(* ===== verification/FrontendProofs.v ===== *)
(** * Properties of the front-end call *)

From S2P Require Import Prelude GoInt GoStrings Float64 Utf8 JsonNumber Json JsonProofs.
From S2P Require Import Errors Frontend.

Local Open Scope Z_scope.

(** ** Lines *)

Lemma complete_lines_cons l rest :
  lacks LF l = true → complete_lines (l +:+ String LF rest) = l :: complete_lines rest.
Proof.
  intros Hl. unfold complete_lines. rewrite Split_app by done. simpl.
  pose proof (Split_ne_nil rest LF). destruct (Split rest LF) as [|p ps]; [done|].
  simpl. by rewrite Nat.sub_0_r.
Qed.

Lemma str_rev_snoc t c : str_rev (t +:+ String c "") = String c (str_rev t).
Proof.
  unfold str_rev. rewrite list_ascii_append. simpl. by rewrite reverse_app.
Qed.

Lemma TrimRight_keep t c cut : cut c = false → TrimRight (t +:+ String c "") cut = t +:+ String c "".
Proof.
  intros Hc. unfold TrimRight. rewrite str_rev_snoc. simpl. rewrite Hc.
  by rewrite <-str_rev_snoc, str_rev_involutive.
Qed.

(** ** Digits as JSON strings *)

Lemma digit_cases c : is_digit c = true → printable c = true ∧ ord c < 128 ∧ escape_ascii c = String c "".
Proof.
  destruct c as [[] [] [] [] [] [] [] []]; intros Hc; first [by vm_compute in Hc | by vm_compute].
Qed.

Lemma digits_plain id :
  all_digits id → escape id = id ∧ sanitize id = id ∧ str_all printable id = true.
Proof.
  unfold all_digits. induction id as [|c id IH]; [done|]. simpl str_all.
  intros [Hc Hd]%andb_true_iff. destruct (digit_cases c Hc) as (Hp & Ho & He).
  destruct (IH Hd) as (H1 & H2 & H3). apply (utf8_len_ascii c id) in Ho.
  destruct (sanitize_len1 c id Ho) as [-> ->]. rewrite He, H1, H2, Hp, H3. done.
Qed.

Lemma quoted_digits id : all_digits id → quote_string id = String quote (id +:+ String quote "").
Proof. intros Hd. unfold quote_string. by destruct (digits_plain id Hd) as [-> _]. Qed.

Lemma quoted_printable id : all_digits id → str_all printable (quote_string id) = true.
Proof.
  intros Hd. rewrite quoted_digits by done. cbn [str_all]. rewrite str_all_app.
  destruct (digits_plain id Hd) as (_ & _ & ->). reflexivity.
Qed.

(** A leading space is trimmed. *)
Lemma TrimSpace_lead s : str_all printable s = true → TrimSpace (String " " s) = s.
Proof.
  intros Hs. unfold TrimSpace. cbn [String.length strip_all].
  assert (strip_one white_space (String " " s) = Some s) as ->.
  { by destruct s. }
  rewrite (strip_all_printable white_space) by done.
  rewrite strip_all_printable; [apply str_rev_involutive|done|by rewrite str_all_rev].
Qed.

(** ** Events *)

(** The line the front end puts the id on. *)
Definition id_line (id : string) : string := ": " +:+ quote_string id.

Lemma id_line_lacks id : all_digits id → lacks LF (id_line id) = true.
Proof.
  intros Hd. unfold id_line, lacks. rewrite str_all_app, quoted_digits by done.
  cbn [str_all]. rewrite str_all_app.
  assert (str_all (λ c, negb (bool_decide (c = LF))) id = true) as ->; [|reflexivity].
  eapply str_all_impl; [|exact Hd]. intros c Hc. simpl.
  rewrite bool_decide_false; [done|]. intros ->. by vm_compute in Hc.
Qed.

Lemma id_line_read id st :
  all_digits id → commentBuf st = "" →
  sse_line (id_line id) st = inr (mkSse (eventName st) (dataBuf st) (quote_string id)).
Proof.
  intros Hd Hc. unfold sse_line, id_line. rewrite quoted_digits by done.
  replace (": " +:+ String quote (id +:+ String quote ""))
    with ((": " +:+ String quote id) +:+ String quote "")
    by (rewrite append_assoc; done).
  rewrite TrimRight_keep by done. cbn [String.append]. rewrite append_assoc.
  rewrite bool_decide_false by done. change ":" with (":" +:+ "") at 1.
  change (": " +:+ String quote id +:+ String quote "")
    with (":" +:+ String " " (String quote (id +:+ String quote ""))).
  rewrite HasPrefix_app, <-quoted_digits by done.
  change (str_drop 1 (":" +:+ String " " (quote_string id))) with (String " " (quote_string id)).
  rewrite TrimSpace_lead by (by apply quoted_printable). unfold add_line. rewrite Hc.
  by rewrite bool_decide_true.
Qed.

Lemma named_id_digits id : all_digits id → id ≠ "" → named_id (quote_string id) = Some id.
Proof.
  intros Hd Hne. unfold named_id. rewrite bool_decide_false by (by unfold quote_string).
  unfold UnmarshalString.
  pose proof (parse_print (VString id) I) as Hp. simpl in Hp. rewrite Hp by done.
  destruct (digits_plain id Hd) as (_ & -> & _). by rewrite bool_decide_false.
Qed.

Lemma flush_id id :
  all_digits id → id ≠ "" →
  flushEvent (mkSse "worker_instance_id" "" (quote_string id))
  = (id, false, mkSse "worker_instance_id" "" "").
Proof.
  intros Hd Hne. unfold flushEvent. cbn [dataBuf commentBuf eventName].
  change (TrimSpace "") with "". rewrite TrimSpace_printable by (by apply quoted_printable).
  rewrite (bool_decide_false ("" = "[DONE]")) by done.
  rewrite (bool_decide_false (quote_string id = "[DONE]")) by (by unfold quote_string).
  cbn [orb]. rewrite !bool_decide_true by done. by rewrite named_id_digits.
Qed.

Lemma flush_nonempty st wid done st' :
  flushEvent st = (wid, done, st') → done = true → wid = "".
Proof. unfold flushEvent. intros Hf ->. repeat case_match; by simplify_eq. Qed.

Lemma sse_lines_nonempty lines readErr st wid : sse_lines lines readErr st = inl wid → wid ≠ "".
Proof.
  revert st. induction lines as [|line lines IH]; intros st; cbn [sse_lines].
  - unfold sse_end. destruct readErr; [done|]. destruct (flushEvent st) as [[w d] st'].
    destruct (bool_decide_reflect (w = "")); simpl; [by destruct d|]. by intros [= <-].
  - destruct (sse_line line st) as [r|st'] eqn:Hl; [|apply IH]. intros ->.
    unfold sse_line in Hl. destruct (bool_decide (TrimRight line is_eol = "")).
    + destruct (flushEvent st) as [[w d] st'].
      destruct (bool_decide_reflect (w = "")); simpl in Hl; [by destruct d|]. by simplify_eq.
    + repeat case_match; by simplify_eq.
Qed.

(** ** The request *)

Lemma with_query_spec anns :
  with_query anns = if decide (needQueryInstanceID ∈ anns) then anns else anns ++ [needQueryInstanceID].
Proof.
  unfold with_query. destruct (existsb _ anns) eqn:He; case_decide as Hin; try done.
  - apply existsb_exists in He as (a & Ha%list_elem_of_In & ->%bool_decide_eq_true). done.
  - apply not_true_iff_false in He. destruct He. apply existsb_exists.
    exists needQueryInstanceID. split; [by apply list_elem_of_In|by apply bool_decide_eq_true].
Qed.

(** The strings of a JSON array, in order. *)
Definition is_string (x : value) : bool := match x with VString _ => true | _ => false end.

Lemma array_annotations nv v :
  field "annotations" nv = Some (VArray v) →
  VString <$> annotations nv = filter (λ x, is_string x = true) v.
Proof.
  unfold annotations. intros ->. induction v as [|x v IH]; [done|].
  rewrite filter_cons. destruct x; case_decide; try done; csimpl; by rewrite <-IH.
Qed.

(** * Claims *)

(** C31: the answer of the front end is found.  A worker id announced the way the
    front end does (an event line, the quoted id on a comment line, an empty line) is
    the result of the call, whatever follows on the stream and however it ends. *)
Theorem announced_worker_found id rest readErr :
  all_digits id → id ≠ "" →
  read_events ("event: worker_instance_id" +:+ String LF (id_line id +:+ String LF (String LF rest)))
    readErr = inl id.
Proof.
  intros Hd Hne. unfold read_events.
  rewrite complete_lines_cons by done.
  rewrite complete_lines_cons by (by apply id_line_lacks).
  change (String LF rest) with ("" +:+ String LF rest).
  rewrite (complete_lines_cons "" rest) by done. cbn [sse_lines].
  change (sse_line "event: worker_instance_id" sse_start)
    with (@inr (string + error) sse (mkSse "worker_instance_id" "" "")).
  cbn [sse_lines]. rewrite id_line_read by done. cbn [eventName dataBuf]. unfold sse_line at 1.
  change (TrimRight "" is_eol) with "". rewrite bool_decide_true by done.
  rewrite flush_id by done. by rewrite bool_decide_false.
Qed.

(** The call never succeeds with an empty worker id, so the header is never set
    to one. *)
Theorem worker_id_not_empty http body wid :
  (callFrontEndForWorker http body).1 = inl wid → wid ≠ "".
Proof.
  unfold callFrontEndForWorker. simpl. intros Hw. repeat case_match; simplify_eq.
  by eapply sse_lines_nonempty.
Qed.

(** The extensions of a request: those of its [nvext] object, none without one. *)
Definition extensions (m : fields) : fields :=
  match field "nvext" m with Some (VMap nv) => nv | _ => [] end.

(** C30: the request to the front end.  Every field other than [stream] and [nvext] is the
    client's.  [stream] is the client's too, even when it is false, and true without one.
    [nvext] is an object: every extension but the annotations is the client's, and there
    are none when the client's [nvext] is not an object.  The annotations are the client's
    string annotations in their order (all of a list of strings, the strings of a mixed
    array, none of anything else), with the query for the worker id at the end unless it
    is among them already. *)
Theorem frontend_request_spec m :
  (∀ k, k ≠ "stream" → k ≠ "nvext" → field k (fe_body m) = field k m)
  ∧ field "stream" (fe_body m) = Some (default (VBool true) (field "stream" m))
  ∧ ∃ nv old, field "nvext" (fe_body m) = Some (VMap nv)
      ∧ (∀ k, k ≠ "annotations" → field k nv = field k (extensions m))
      ∧ field "annotations" nv
        = Some (VStrings (if decide (needQueryInstanceID ∈ old) then old else old ++ [needQueryInstanceID]))
      ∧ match field "annotations" (extensions m) with
        | Some (VStrings v) => old = v
        | Some (VArray v) =>
            VString <$> old = filter (λ x, is_string x = true) v
        | _ => old = []
        end.
Proof.
  unfold fe_body. split; [|split].
  - intros k H1 H2. rewrite field_set_ne by done.
    destruct (field "stream" m); [done|]. by apply field_set_ne.
  - rewrite field_set_ne by done. destruct (field "stream" m) eqn:Hs; [done|]. apply field_set_eq.
  - exists (fe_nvext m), (annotations (extensions m)). split; [apply field_set_eq|].
    unfold fe_nvext. fold (extensions m). split; [intros k Hk; by apply field_set_ne|].
    split; [by rewrite field_set_eq, with_query_spec|].
    destruct (field "annotations" (extensions m)) as [[]|] eqn:Ha;
      first [by apply array_annotations|unfold annotations; by rewrite Ha].
Qed.

(** * Witnesses *)

Lemma announced_worker_found_witness :
  read_events ("event: worker_instance_id"
      +:+ String LF (id_line "4711" +:+ String LF (String LF "data: x"))) None = inl "4711".
Proof. apply (announced_worker_found "4711"); [|done]. repeat split; lia. Defined.

Definition answering (_ : string) : fe_result :=
  FeResponse 200 "text/event-stream"
    ("event: worker_instance_id" +:+ String LF (id_line "7" +:+ String LF (String LF ""))) None.

Lemma worker_id_not_empty_witness : (callFrontEndForWorker answering []).1 = inl "7" ∧ "7" ≠ "".
Proof.
  assert ((callFrontEndForWorker answering []).1 = inl "7") as Hw by (vm_compute; reflexivity).
  split; [exact Hw|]. apply (worker_id_not_empty answering [] "7"). exact Hw.
Defined.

****************

> **WORK ORDER**: Transcribe exactly, please, the lines from the one with "assert ((callFrontEndForWorker answering" to the last line of the entries above, ends included.

> **PROBLEM SOLUTION**:
  assert ((callFrontEndForWorker answering []).1 = inl "7") as Hw by (vm_compute; reflexivity).
  split; [exact Hw|]. apply (worker_id_not_empty answering [] "7"). exact Hw.
Defined.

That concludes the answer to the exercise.